Amazon Food Reviews, Part V
In this final task, my goal is to predict the Amazon score (1 - 5) based on the reviews - a multiclass text classification problem. This post discusses the use of five pipeline models using scikit learn.

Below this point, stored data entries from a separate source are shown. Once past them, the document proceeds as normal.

(** C33: once a new tunnel's credentials are saved they are not lost: whatever the API answers and wherever the process dies,
    [create] and [resume] leave the profile with the same pending identity, or with the finished identity of that tunnel, with
    its ID, token and private key; [create] makes no second tunnel meanwhile. What they return is what is stored. *)
Theorem credentials_not_lost dies polls p w :
  plain_token (pd_token p) -> load profile (wo_files w) = Ok None -> load_pending profile (wo_files w) = Ok (Some p) ->
  (forall r w', create profile created generated bound certificate_state dies polls w = (r, w') ->
     creations w' = creations w /\
     match r with
     | Ok i => load profile (wo_files w') = Ok (Some i) /\ of_pending i p /\ load_pending profile (wo_files w') = Ok None
     | Err _ => load_pending profile (wo_files w') = Ok (Some p)
     end) /\
  (forall r w', resume profile bound certificate_state dies polls w = (r, w') ->
     creations w' = creations w /\
     match r with
     | Ok (Some i) => load profile (wo_files w') = Ok (Some i) /\ of_pending i p /\ load_pending profile (wo_files w') = Ok None
     | Ok None => False
     | Err _ => load_pending profile (wo_files w') = Ok (Some p)
     end).
Proof.
  intros Htok Hl Hp. pose proof Hp as [Hval Hh]%load_pending_holds.
  assert (forall r w', complete profile bound certificate_state dies polls p w = (r, w') -> creations w' = creations w /\
    match r with
    | Ok i => load profile (wo_files w') = Ok (Some i) /\ of_pending i p /\ load_pending profile (wo_files w') = Ok None
    | Err _ => load_pending profile (wo_files w') = Ok (Some p)
    end) as Hcomplete.
  { intros r w' Hr. pose proof (complete_keeps dies bound certificate_state polls p (creations w) Htok Hval w r w' (conj Hh eq_refl) Hr) as H0.
    destruct r as [i|e].
    - destruct H0 as (Hi & Hof & Hnone & Hc). split_and!; [done|by apply load_holds|done|]. unfold load_pending, profile_dir, read_json. by rewrite Hval, Hnone.
    - destruct H0 as [Hi Hc]. split; [done|]. by apply load_pending_holds. }
  split; intros r w'.
  - unfold create, cbind at 1, files. rewrite Hl. cbn. unfold cbind. rewrite Hp. cbn. apply Hcomplete.
  - unfold resume, cbind at 1, files. unfold cbind. rewrite Hp. cbn. destruct (complete _ _ _ _ _ _ w) as [[i|e] w1] ; intros [= <- <-]; exact (Hcomplete _ _ eq_refl).
Qed.
(** An operation of a tunnel's owner: what [info], [remove], [certificate] and [bind_certificate] have in common. *)
Definition guarded {A} (id token : string) (missing refused : A) (body : Cache -> StoredTunnel -> SM A) : SM A :=
  c <~ lock_fresh id now cluster generation;;
  match record c with
  | None => sret missing
  | Some r => if negb (token_matches hash_token token (token_hash r)) then sret refused else body c r
  end.

(** Success is for who has the token; who has not gets a 401, and nothing is done but the read. *)
Definition owner_only (id token : string) (s : Sv) (rs : Response) (s' : Sv) : Prop :=
  match lock_fresh id now cluster generation s with
  | (Err _, s1) => rs_status rs = 503 /\ s' = s1
  | (Ok c, s1) =>
      match record c with
      | None => rs = tunnel_not_found id /\ s' = s1
      | Some r =>
          if token_matches hash_token token (token_hash r) then rs_status rs <> 401
          else rs = unauthorized /\ s' = s1
      end
  end.

Lemma guarded_owner {A} id token (missing refused : A) body (k : A -> Response) s rs s' :
  k missing = tunnel_not_found id -> k refused = unauthorized -> (forall c r s1 a s2, body c r s1 = (Ok a, s2) -> rs_status (k a) <> 401) ->
  answered error_text (guarded id token missing refused body) k s = (Ok rs, s') -> owner_only id token s rs s'.
Proof.
  intros Hm Hr Hb. unfold answered, guarded, owner_only, sbind.
  destruct (lock_fresh id now cluster generation s) as [[c|e] s1]; [|by intros [= <- <-]].
  destruct (record c) as [r|]; [|by intros [= <- <-]].
  destruct (token_matches hash_token token (token_hash r)); cbn [negb]; [|by intros [= <- <-]].
  destruct (body c r s1) as [[a|e] s2] eqn:E; intros [= <- <-]; [by eapply Hb|done].
Qed.

(** What an operation returns when it does not fail. *)
Definition returns {A} (P : A -> Prop) (m : SM A) : Prop := forall s a s', m s = (Ok a, s') -> P a.

Lemma returns_ret {A} (P : A -> Prop) a : P a -> returns P (sret a).
Proof. by intros HP s b s' [= <- _]. Qed.

Lemma returns_bind {A B} (P : B -> Prop) (m : SM A) k : (forall a, returns P (k a)) -> returns P (sbind m k).
Proof. intros Hk s b s'. unfold sbind. destruct (m s) as [[a|e] s1]; [apply Hk|done]. Qed.

Ltac returning := repeat first [progress cbv zeta | apply returns_bind; intros | apply returns_ret; done | case_split | case_match].

Lemma bind_new_accepts id uuid csr request r :
  returns (fun a => a <> BindUnauthorized) (bind_new id now cluster error_text uuid csr request r).
Proof. unfold bind_new. returning. Qed.

(** The tunnel a call is about. *)
Definition subject (call : ApiCall) : option string :=
  match call with CallInfo id _ | CallRemove id _ | CallBind id | CallCertificate id _ => Some id | _ => None end.

Lemma bearer_of_call rq :
  match api_call rq with CallInfo _ token | CallRemove _ token | CallCertificate _ token => token = bearer (rq_headers rq) | _ => True end.
Proof. unfold api_call. repeat case_match; simplify_eq; try done. Qed.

The next post will introduce using Keras for building a sequential model for deep learning.
Scikit Learn
First, let's apply a typical test/train split:
from sklearn.cross_validation import KFold, train_test_split
from sklearn.cross_validation import cross_val_score
from scipy.stats import sem
from sklearn.feature_extraction.text import CountVectorizer
from sklearn.feature_extraction.text import TfidfTransformer
from sklearn.feature_extraction.text import TfidfVectorizer
from sklearn.feature_extraction.text import HashingVectorizer
from sklearn.naive_bayes import MultinomialNB
from sklearn.svm import LinearSVC
from sklearn.linear_model import LogisticRegression
from sklearn.pipeline import Pipeline
from sklearn import metrics
X, y = data2['text_cln'], data2['Score']
X_train, X_test, y_train, y_test = train_test_split(X, y,
test_size=0.2, random_state=0)
Next, let's set up our cross validation:
def evaluate_cross_validation(clf, X, y, K):
cv = KFold(len(y), K, shuffle=True, random_state=0)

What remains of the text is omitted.